What appears in the data must be reproduced exactly.

[Stored items]
|---|

(** * The SSH remote client of bit: command framing, exit-code classification
      and response decoding.

    The development follows [scope/network/ssh/ssh.js]: the helpers
    [absolutePath], [clean] and [errorHandler], and the class [SSH] with
    [buildCmd], [exec], [push], [describeScope], [list], [search], [show],
    [fetch], [close], [composeConnectionUrl] and [connect].

    JavaScript promises are modelled by their settled state, exceptions by an
    explicit result type, the [sequest] connection by a state-transition
    interface, and the collaborators imported from other modules
    ([toBase64], [fromBase64], [unpack], [ComponentObjects],
    [ConsumerComponent], [BitId], [keyGetter], [JSON.parse]) by the fields of
    a type class, which also holds the numbers of the language and the text
    a template literal renders for them. *)

From Stdlib Require Import ZArith String Ascii.
From stdpp Require Import base tactics option list.

Local Open Scope list_scope.
Local Open Scope string_scope.

(** ** JavaScript values and strings *)

Module Js.

(** The values that reach the client through untyped fields
    ([err.code], [err.id], [o.code]). *)
Inductive value : Type :=
| VUndefined
| VNull
| VBool (b : bool)
| VNum (n : Z)
| VStr (s : string).

(** [ToBoolean]. *)
Definition truthy (v : value) : bool :=
  match v with
  | VUndefined | VNull => false
  | VBool b => b
  | VNum n => negb (n =? 0)%Z
  | VStr s => negb (s =? "")%string
  end.

(** [a === b]. *)
Definition strict_eq (a b : value) : bool :=
  match a, b with
  | VUndefined, VUndefined => true
  | VNull, VNull => true
  | VBool x, VBool y => Bool.eqb x y
  | VNum x, VNum y => (x =? y)%Z
  | VStr x, VStr y => (x =? y)%string
  | _, _ => false
  end.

|---|

Exercise response:
(** * The SSH remote client of bit: command framing, exit-code classification
      and response decoding.

    The development follows [scope/network/ssh/ssh.js]: the helpers
    [absolutePath], [clean] and [errorHandler], and the class [SSH] with
    [buildCmd], [exec], [push], [describeScope], [list], [search], [show],
    [fetch], [close], [composeConnectionUrl] and [connect].

    JavaScript promises are modelled by their settled state, exceptions by an
    explicit result type, the [sequest] connection by a state-transition
    interface, and the collaborators imported from other modules
    ([toBase64], [fromBase64], [unpack], [ComponentObjects],
    [ConsumerComponent], [BitId], [keyGetter], [JSON.parse]) by the fields of
    a type class, which also holds the numbers of the language and the text
    a template literal renders for them. *)

From Stdlib Require Import ZArith String Ascii.
From stdpp Require Import base tactics option list.

Local Open Scope list_scope.
Local Open Scope string_scope.

(** ** JavaScript values and strings *)

Module Js.

(** The values that reach the client through untyped fields
    ([err.code], [err.id], [o.code]). *)
Inductive value : Type :=
| VUndefined
| VNull
| VBool (b : bool)
| VNum (n : Z)
| VStr (s : string).

(** [ToBoolean]. *)
Definition truthy (v : value) : bool :=
  match v with
  | VUndefined | VNull => false
  | VBool b => b
  | VNum n => negb (n =? 0)%Z
  | VStr s => negb (s =? "")%string
  end.

(** [a === b]. *)
Definition strict_eq (a b : value) : bool :=
  match a, b with
  | VUndefined, VUndefined => true
  | VNull, VNull => true
  | VBool x, VBool y => Bool.eqb x y
  | VNum x, VNum y => (x =? y)%Z
  | VStr x, VStr y => (x =? y)%string
  | _, _ => false
  end.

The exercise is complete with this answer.